From 1998 to 2001 the Hangzhou Institute of Cultural Relics and Archaeology (杭州市文物考古所) excavated the Laohudong (Tiger Cave) Kiln. The results have rewritten Chinese ceramic history and solved mysteries that have haunted the field for literally hundreds of years. Excavated shards fall within the historical range of the Southern Song (1127-1279) to the Yuan dynasty (1271-1368). The Southern Song celadon sherds show clearly that the Tiger cave Kiln was the ceramic production site for Southern Song Guan (official) ware. Tiger Cave is a seven hundred meter area located between Phoenix Mountain and Nine Flowers Mountain. The site is not more than a hundred meters from the north wall area of the Southern Song Imperial City area. Likewise it is two and a half miles from another Song production area known as the Jiaotanxia Kiln (郊坛下窑).
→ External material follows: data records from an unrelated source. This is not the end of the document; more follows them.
(** ** Waiting: uart_wait_prio, uart_flush and uart_sendc *)

Lemma uart_wait_prio_loop_zero start : forall env s s' ok env',
  uart_wait_prio_loop 0 start env s = Ret (s', ok, env') ->
  ok = true /\ prio_size s' = 0 /\ prio_head s' = 0.
Proof.
  induction env as [|sl env IH]; intros s s' ok env' E;
    cbn [uart_wait_prio_loop] in E.
  - destruct (prio_head s =? prio_size s); [|discriminate].
    apply Ret_inj in E. injection E as <- <- <-. repeat split.
  - destruct (prio_head s =? prio_size s).
    + apply Ret_inj in E. injection E as <- <- <-. repeat split.
    + destruct (pass sl s) as [s1| |]; cbn [bind] in E; try discriminate.
      change (0 =? 0) with true in E. cbn [orb] in E.
      apply (IH _ _ _ _ E).
Qed.

(** X13.  A timeout of 0 switches the deadline off: whatever the clock shows
    while the frame is going out, uart_wait_prio 0 never gives up on it
    and never reports failure; when it returns, the frame is complete and
    the priority state is cleared. *)
Theorem uart_wait_prio_no_deadline (env env' : list slice) (s s' : state)
        (ok : bool) :
  uart_wait_prio 0 env s = Ret (s', ok, env') ->
  ok = true /\ prio_size s' = 0 /\ prio_head s' = 0.
Proof. unfold uart_wait_prio. apply uart_wait_prio_loop_zero. Qed.

(** The stalled frame gets its last three exchanges while the clock jumps
    by 99 seconds. *)
Lemma uart_wait_prio_no_deadline_witness :
  exists s',
    uart_wait_prio 0 [mkSlice [0; 0; 0] 99] stalled = Ret (s', true, []) /\
    prio_size s' = 0.
Proof.
  assert (R : exists s', uart_wait_prio 0 [mkSlice [0; 0; 0] 99] stalled
                         = Ret (s', true, []))
    by (eexists; vm_compute; reflexivity).
  destruct R as (s' & R). exists s'. split; [exact R|].
  apply (uart_wait_prio_no_deadline _ _ _ _ _ R).
Defined.

(** X14.  On a closed driver with no live interrupt - as uart_close
    leaves it - uart_wait returns at once and nothing runs do_spi, so the
    loop of uart_flush never sees the queue shrink: with bytes waiting, no
    number of iterations ends it. *)
Theorem uart_flush_closed_hangs (fuel : nat) (env : list slice) (s : state) :
  timer s = UART_TIMER_OFF -> irq_live s = false ->
  out_head s < out_size s ->
  uart_flush fuel env s = Pending.
Proof.
  intros T I H. induction fuel as [|fuel IH]; [reflexivity|].
  cbn [uart_flush]. destruct (Z.ltb_spec (out_head s) (out_size s)); [|lia].
  unfold uart_wait. rewrite T, Z.eqb_refl. cbn [bind].
  unfold between_polls. rewrite T, Z.eqb_refl, I. cbn [andb bind]. exact IH.
Qed.

(** Two bytes are waiting when the driver is closed. *)
Lemma uart_flush_closed_hangs_witness :
  uart_flush 1000 [mkSlice [0] 0]
    (uart_close (uart_set_spi_rate UART_SPI_RATE
       (irqEnable (Z.lor (BIT 6) IRQ_CARD_LINE)
          (irqSet (Z.lor (BIT 6) IRQ_CARD_LINE) (set_timer 3 queued2)))))
  = Pending.
Proof.
  apply uart_flush_closed_hangs;
    [reflexivity|reflexivity|vm_compute; reflexivity].
Defined.

(** After the exit of uart_init that finds no free timer the driver is
    closed, but the card-line interrupt is enabled and has its handler:
    the two bytes waiting go out and uart_flush returns. *)
Example uart_flush_card_line_drains :
  exists s1 s2,
    uart_init 1 0%nat []
      (set_out_size 2 (set_out ([65; 66] ++ repeat 0 258) timers_taken))
    = Ret (s1, false, []) /\
    timer s1 = UART_TIMER_OFF /\ irq_live s1 = true /\
    uart_flush 2 [mkSlice [0; 0] 0] s1 = Ret (s2, []) /\
    wire s2 = [65; 66].
Proof.
  eexists. eexists.
  split; [vm_compute; reflexivity|]. split; [reflexivity|].
  split; [reflexivity|]. split; [vm_compute; reflexivity|]. reflexivity.
Qed.

Lemma next_sent_add (a b : nat) : forall q,
  next_sent (a + b) q = next_sent a q ++ next_sent b (skipn a q).
Proof.
  induction a as [|a IH]; intros q; [reflexivity|].
  cbn [Nat.add next_sent app]. rewrite IH. f_equal. f_equal. f_equal.
  rewrite skipn_S_tl. apply skipn_tl_comm.
Qed.

Lemma next_sent_nil (n : nat) : next_sent n [] = repeat 0 n.
Proof. induction n as [|n IH]; [reflexivity|]. cbn. rewrite IH. reflexivity. Qed.

Lemma next_sent_all (q : list Z) : forall n,
  (length q <= n)%nat -> next_sent n q = q ++ repeat 0 (n - length q).
Proof.
  induction q as [|x q IH]; intros n H.
  - rewrite next_sent_nil, Nat.sub_0_r. reflexivity.
  - destruct n as [|n]; cbn [length] in H; [lia|].
    cbn [next_sent hd tl length Nat.sub app]. rewrite IH by lia. reflexivity.
Qed.

Lemma unsent_empty s :
  wf s -> (out_head s <? out_size s) = false -> unsent s = [].
Proof.
  intros (_ & Hl & _ & Hh & Hs) H. apply Z.ltb_ge in H.
  pose proof (len_unsent s Hl Hh Hs) as L. unfold len in L.
  destruct (unsent s); [reflexivity|cbn [length] in L; lia].
Qed.

(** The loop of uart_flush on an open link with the watermarks off. *)
Lemma uart_flush_runs : forall env s,
  quiet s -> timer s <> UART_TIMER_OFF ->
  Forall (fun sl => irqs sl <> []) env ->
  len (unsent s) <= Z.of_nat (length env) ->
  exists s' n env',
    uart_flush (S (length env)) env s = Ret (s', env') /\
    unsent s' = [] /\ quiet s' /\
    wire s' = wire s ++ next_sent n (unsent s) /\
    (length (unsent s) <= n)%nat.
Proof.
  induction env as [|sl env IH]; intros s Q T Hne Hlen.
  - assert (U : unsent s = []).
    { unfold len in Hlen. cbn [map length] in Hlen.
      destruct (unsent s); [reflexivity|cbn [length] in Hlen; lia]. }
    pose proof Q as ((_ & Hl & _ & Hh & Hs) & _).
    pose proof (len_unsent s Hl Hh Hs) as L. rewrite U in L.
    change (len []) with 0 in L.
    exists s, O, []. cbn [uart_flush length].
    destruct (Z.ltb_spec (out_head s) (out_size s)); [lia|].
    split; [reflexivity|]. split; [exact U|]. split; [exact Q|].
    rewrite U. cbn [next_sent length]. rewrite app_nil_r.
    split; [reflexivity|lia].
  - cbn [uart_flush length].
    destruct (out_head s <? out_size s) eqn:C.
    + unfold uart_wait.
      destruct (Z.eqb_spec (timer s) UART_TIMER_OFF) as [|_]; [contradiction|].
      unfold pass.
      destruct (run_irqs_sends (irqs sl) s Q)
        as (s1 & E & Q1 & W1 & U1 & _ & T1 & _).
      rewrite E. cbn [bind].
      unfold between_polls. st.
      destruct (Z.eqb_spec (timer s1) UART_TIMER_OFF) as [X|_];
        [congruence|]. cbn [andb bind].
      inversion Hne as [|sl' env'' Hsl Henv]; subst.
      assert (Li : (1 <= length (irqs sl))%nat)
        by (destruct (irqs sl); [contradiction|cbn [length]; lia]).
      destruct (IH (set_rtc (now sl) s1)) as (s' & n & env' & E' & U' & Q' & W' & Hn).
      * exact Q1.
      * st. congruence.
      * exact Henv.
      * change (unsent (set_rtc (now sl) s1)) with (unsent s1). rewrite U1.
        unfold len in *. rewrite length_skipn.
        cbn [map length] in Hlen. lia.
      * change (unsent (set_rtc (now sl) s1)) with (unsent s1) in *.
        change (wire (set_rtc (now sl) s1)) with (wire s1) in *.
        exists s', (length (irqs sl) + n)%nat, env'.
        split; [exact E'|]. split; [exact U'|]. split; [exact Q'|].
        split.
        -- rewrite W', W1, U1, <- app_assoc, next_sent_add. reflexivity.
        -- rewrite U1, length_skipn in Hn. lia.
    + pose proof Q as (W & _).
      exists s, O, (sl :: env).
      split; [reflexivity|]. split; [apply unsent_empty; assumption|].
      split; [exact Q|].
      rewrite (unsent_empty s W C). cbn [next_sent length].
      rewrite app_nil_r. split; [reflexivity|lia].
Qed.

(** X15.  On an open link with the watermarks off, uart_flush returns once the
    queue is empty, and by then every byte that was waiting has gone out,
    in queue order; only idle bytes follow them.  It is enough that as many
    slices with at least one interrupt each go by as bytes were waiting. *)
Theorem uart_flush_drains (env : list slice) (s : state) :
  quiet s -> timer s <> UART_TIMER_OFF ->
  Forall (fun sl => irqs sl <> []) env ->
  len (unsent s) <= Z.of_nat (length env) ->
  exists s' k env',
    uart_flush (S (length env)) env s = Ret (s', env') /\
    unsent s' = [] /\
    wire s' = wire s ++ unsent s ++ repeat 0 k.
Proof.
  intros Q T Hne Hlen.
  destruct (uart_flush_runs env s Q T Hne Hlen)
    as (s' & n & env' & E & U & _ & W & Hn).
  exists s', (n - length (unsent s))%nat, env'.
  split; [exact E|]. split; [exact U|].
  rewrite W, next_sent_all by exact Hn. reflexivity.
Qed.

(** Two bytes waiting, two slices go by: three interrupts, then two. *)
Lemma uart_flush_drains_witness :
  exists s' k env',
    uart_flush 3 [mkSlice [0; 0; 0] 1; mkSlice [0; 0] 2]
      (set_timer 3 queued2) = Ret (s', env') /\
    unsent s' = [] /\ wire s' = [65; 66] ++ repeat 0 k.
Proof.
  destruct (uart_flush_drains [mkSlice [0; 0; 0] 1; mkSlice [0; 0] 2]
              (set_timer 3 queued2))
    as (s' & k & env' & E & U & W).
  - exact quiet_queued2.
  - vm_compute. discriminate.
  - repeat constructor; discriminate.
  - vm_compute. discriminate.
  - exists s', k, env'. split; [exact E|]. split; [exact U|exact W].
Defined.

(** ** uart_sendc and uart_send *)

(** uart_write of a single byte takes it exactly when its wire form fits. *)
Lemma uart_write_byte c s :
  wf s ->
  exists o z r ret,
    uart_write [c] 1 s
    = Ret (set_REG_IE r (set_out_head 0 (set_out_size z (set_out o s))),
           ret) /\
    len o = OUT_CAP /\ 0 <= z <= OUT_CAP /\
    (len (unsent s) + len (escaped c) <= UART_OUT_SIZE ->
     ret = 1 /\ firstn (Z.to_nat z) o = unsent s ++ escaped c) /\
    (UART_OUT_SIZE < len (unsent s) + len (escaped c) ->
     ret = 0 /\ firstn (Z.to_nat z) o = unsent s) /\
    (timer s = UART_TIMER_OFF -> r = REG_IE s).
Proof.
  intros W.
  destruct (uart_write_eq [c] 1 s W)
    as (o & z & r & ret & E & Hr & Lo & Hz & Fz & Hstop & Hc & Hie).
  { unfold len. cbn [length]. lia. }
  { lia. }
  exists o, z, r, ret. split; [exact E|]. split; [exact Lo|].
  split; [exact Hz|].
  assert (G : forall A B : Prop, A /\ B -> A /\ B /\
                (timer s = UART_TIMER_OFF -> r = REG_IE s))
    by (intros A B (a & b); split; [exact a|split; [exact b|exact Hie]]).
  apply G.
  pose proof (len_escaped c) as Le.
  assert (Lz : len (firstn (Z.to_nat z) o) = z) by (apply len_firstn; lia).
  assert (D : ret = 0 \/ ret = 1) by lia.
  destruct D as [-> | ->].
  - cbn [Z.to_nat firstn map concat nth] in *. rewrite app_nil_r in Fz.
    split; intros H.
    + exfalso. rewrite Fz in Lz. specialize (Hstop ltac:(lia)). lia.
    + split; [reflexivity|exact Fz].
  - change (firstn (Z.to_nat 1) [c]) with [c] in Fz.
    cbn [map concat] in Fz. rewrite app_nil_r in Fz.
    rewrite Fz, len_app in Lz.
    split; intros H.
    + split; [reflexivity|exact Fz].
    + exfalso. destruct Hc; lia.
Qed.

Lemma uart_sendc_full_closed c env : forall fuel s,
  wf s -> UART_OUT_SIZE < len (unsent s) + len (escaped c) ->
  timer s = UART_TIMER_OFF -> irq_live s = false ->
  uart_sendc fuel c env s = Pending.
Proof.
  induction fuel as [|fuel IH]; intros s W Hfull T I; [reflexivity|].
  cbn [uart_sendc].
  destruct (uart_write_byte c s W)
    as (o & z & r & ret & E & Lo & Hz & _ & Hf & Hie).
  destruct (Hf Hfull) as (-> & Fz). pose proof (Hie T) as Er. subst r.
  rewrite E. cbn [bind]. change (0 =? 1) with false. cbv iota.
  unfold uart_wait. st. rewrite T, Z.eqb_refl. cbn [bind].
  unfold between_polls. st. rewrite T, Z.eqb_refl.
  change (irq_live (set_REG_IE (REG_IE s) ?x)) with (irq_live s).
  rewrite I. cbn [andb bind].
  destruct W as (Hi & Hl & Hn & Hh & Hs).
  assert (U : unsent (set_REG_IE (REG_IE s) (set_out_head 0
                (set_out_size z (set_out o s)))) = unsent s).
  { unfold unsent. st. rewrite Z.sub_0_r. exact Fz. }
  apply IH.
  - unfold wf. st. split; [exact Hi|]. split; [exact Lo|].
    split; [exact Hn|]. lia.
  - rewrite U. exact Hfull.
  - exact T.
  - exact I.
Qed.

(** X16.  uart_sendc.  When the wire form of the byte fits in the queue
    it is appended and the call returns without waiting.  When it does not
    fit and the driver is closed with no live interrupt - as uart_close
    leaves it - nothing runs do_spi to make room: the call never
    returns. *)
Theorem uart_sendc_contract (fuel : nat) (c : Z) (env : list slice)
        (s : state) :
  wf s ->
  (len (unsent s) + len (escaped c) <= UART_OUT_SIZE ->
   exists s',
     uart_sendc (S fuel) c env s = Ret (s', env) /\
     unsent s' = unsent s ++ escaped c /\ wire s' = wire s) /\
  (UART_OUT_SIZE < len (unsent s) + len (escaped c) ->
   timer s = UART_TIMER_OFF -> irq_live s = false ->
   uart_sendc fuel c env s = Pending).
Proof.
  intros W. split.
  - intros Hroom. cbn [uart_sendc].
    destruct (uart_write_byte c s W)
      as (o & z & r & ret & E & Lo & Hz & Hr & _).
    destruct (Hr Hroom) as (-> & Fz).
    rewrite E. cbn [bind]. change (1 =? 1) with true. cbv iota.
    eexists. split; [reflexivity|]. split; [|reflexivity].
    unfold unsent. st. rewrite Z.sub_0_r. exact Fz.
  - intros Hfull T I. apply uart_sendc_full_closed; assumption.
Qed.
The discovery of the Kiln site took place on September 20, 1996 after an extensive archeological search of the area. Southern Song shards display shapes that correspond to ritual vessels such as celadon vases and incense burners. Clearly the original objects were intended for palace use. The shards are primarily of a powder blue color. Next in number are those of a honey tint. The celadon shards display a rich thick glaze with prominent crackle and crazing. Clearly the kiln site is the long lost Official Ceramic Ware site referred to in historical texts as the Xiuneisi Official Ware Kiln (修内司窑). The Mongol Period strata of the archaeological site perhaps solves another long standing ceramic history mystery i.e. that of Ge ware. After the fall of the Southern Song court and the unification of the Chinese nation under Mongol rule the Tiger Kiln maintained production. A portion of the ceramic production of this period continued to be celadon ware in the official (guan) ware style. This conforms to period historical references.

==Southern Song guan wares==

The Percival David Foundation has in its collection, now in the British Museum on loan, a number of pieces that some scholars believe were made at the Xiuneisi (Department of Palace Supply) kiln; a kiln which has now been identified as the Laohudong (Tiger Cave) kiln.